14. The programming control circuit of claim 1, wherein the programming voltage generator comprises: An operational amplifier whose first input receives a reference voltage; A first transistor, the source terminal of which receives a first power supply voltage, and the gate terminal of which is connected to the output terminal of the operational amplifier; The second transistor has its source terminal connected to the drain terminal of the first transistor, its gate terminal receiving a first bias voltage, and its drain terminal connected to a second node. as well as A first resistor and a second resistor; wherein the first resistor and the second resistor are connected in series between the second node and the ground terminal, the first resistor and the second resistor are connected to a third node, the third node is connected to the second input terminal of the operational amplifier, and the second node is coupled to the antifuse control line.

15. The programmable control circuit of claim 14, wherein the proportional current generator comprises: A third transistor, the source terminal of which receives the first power supply voltage, and the gate terminal of which is connected to the output terminal of the operational amplifier; as well as A fourth transistor, the source terminal of which is connected to the drain terminal of the third transistor, the gate terminal of which receives the first bias voltage, and the drain terminal of which is connected to the first node.

16. The programmable control circuit of claim 14, comprising a charge pump that receives a second power supply voltage and an oscillation signal, the charge pump boosting the second power supply voltage to the first power supply voltage according to the oscillation signal.

17. The programmable control circuit of claim 1, wherein the current sampling circuit comprises: A fifth transistor, the drain of which is connected to the first node, and the gate of which receives a second bias voltage; The sixth transistor has its drain terminal connected to the source terminal of the fifth transistor, and the source terminal of the sixth transistor is connected to the ground terminal.
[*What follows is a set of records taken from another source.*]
Lemma visit_keeps p pending u pending' u' :
  visit p pending u = Ok (pending', u') -> step_keeps p pending u pending' u'.
Proof.
  unfold ResourceBudget.visit. destruct (exit p) eqn:He.
  { intros [= <- <-]. unfold step_keeps, potential. rewrite exits_cons. cbn [forallb].
    rewrite total_cons. unfold frame_ok, frame_usage, add_usage. rewrite He, !Z.add_0_r.
    destruct u. split; [done|split; [done|split; [lia|done]]]. }
  intros Hv. destruct (value p) as [| |b|z|s|items|fields] eqn:Ev; inv_visit.
  - discriminate.
  - apply leaf_keeps; rewrite ?Ev; cbn; try done; lia.
  - apply leaf_keeps; rewrite ?Ev; cbn; try done; lia.
  - apply leaf_keeps; rewrite ?Ev; cbn; try done; lia.
  - apply leaf_keeps; rewrite ?Ev; cbn; try done; lia.
  - rewrite array_frames. unfold step_keeps, potential. rewrite total_items, frames_ok, (exits_frames (item_frame _)) by done.
    rewrite !exits_cons. cbn [forallb nodes exit].
    split; [|split; [|split; [rewrite He; lia|intros _; unfold within; cbn [nodes work canonicalBytes]; lia]]].
    + rewrite !total_cons, <- total_add. f_equal. unfold frame_usage. rewrite He, Ev. unfold add_usage, usage_of.
      cbn. unfold separators. apply usage_eq; lia.
    + unfold frame_ok. cbn. rewrite He, Ev. cbn. f_equal.
      assert (depth p <=? maxDepth profile = true) as -> by lia.
      replace (Z.of_nat (length items) <=? array_limit profile (field p)) with true by lia. done.
  - apply push_fields_ok in Hv as (-> & -> & Hk & Hb). rewrite forallb_rev in Hk.
    rewrite (map_rev key_bytes), foldr_add_rev in *. rewrite (map_rev (field_frame _)), rev_involutive. cbn [nodes work canonicalBytes] in *.
    unfold step_keeps, potential. rewrite total_fields, frames_ok, (exits_frames (field_frame _)) by done.
    rewrite !exits_cons. cbn [forallb nodes work canonicalBytes exit] in *.
    split; [|split; [|split; [rewrite He; lia|]]].
    + rewrite !total_cons, <- total_add. f_equal. unfold frame_usage. rewrite He, Ev. unfold add_usage, usage_of.
      cbn. unfold separators. apply usage_eq; lia.
    + unfold frame_ok. cbn. rewrite He, Ev. cbn. f_equal.
      replace (depth p <=? maxDepth profile) with true by lia.
      replace (Z.of_nat (length fields) <=? object_limit profile (field p)) with true by lia.
      cbn [andb]. by rewrite forallb_andb, Hk.
    + unfold within; cbn [nodes work canonicalBytes]. destruct fields; [cbn in *; lia|].
      specialize (Hb ltac:(intros E%(f_equal List.length); by rewrite length_rev in E)). lia.
Qed.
A first capacitor, the first end of which is connected to the gate terminal of the sixth transistor, and the second end of which is connected to the ground terminal; A third switch, the first end of which is connected to the gate terminal of the sixth transistor, and a second end of which is connected to the ground terminal; as well as A fourth switch, the first end of which is connected to the first node, and the second end of which is connected to the gate of the sixth transistor.

18. The programmable control circuit of claim 17, wherein the current mirror comprises: A seventh transistor, the drain terminal of which receives the first programming reference current, and the gate terminal of which receives the second bias voltage; The eighth transistor has its drain terminal connected to the source terminal of the seventh transistor, its gate terminal connected to the drain terminal of the seventh transistor, and one source terminal of the eighth transistor connected to the ground terminal. A ninth transistor, one drain terminal of which is connected to the second terminal of the first switch, and a gate terminal of which receives the second bias voltage; as well as The tenth transistor has a drain terminal connected to a source terminal of the ninth transistor, a gate terminal connected to the gate terminal of the eighth transistor, and a source terminal connected to the ground terminal.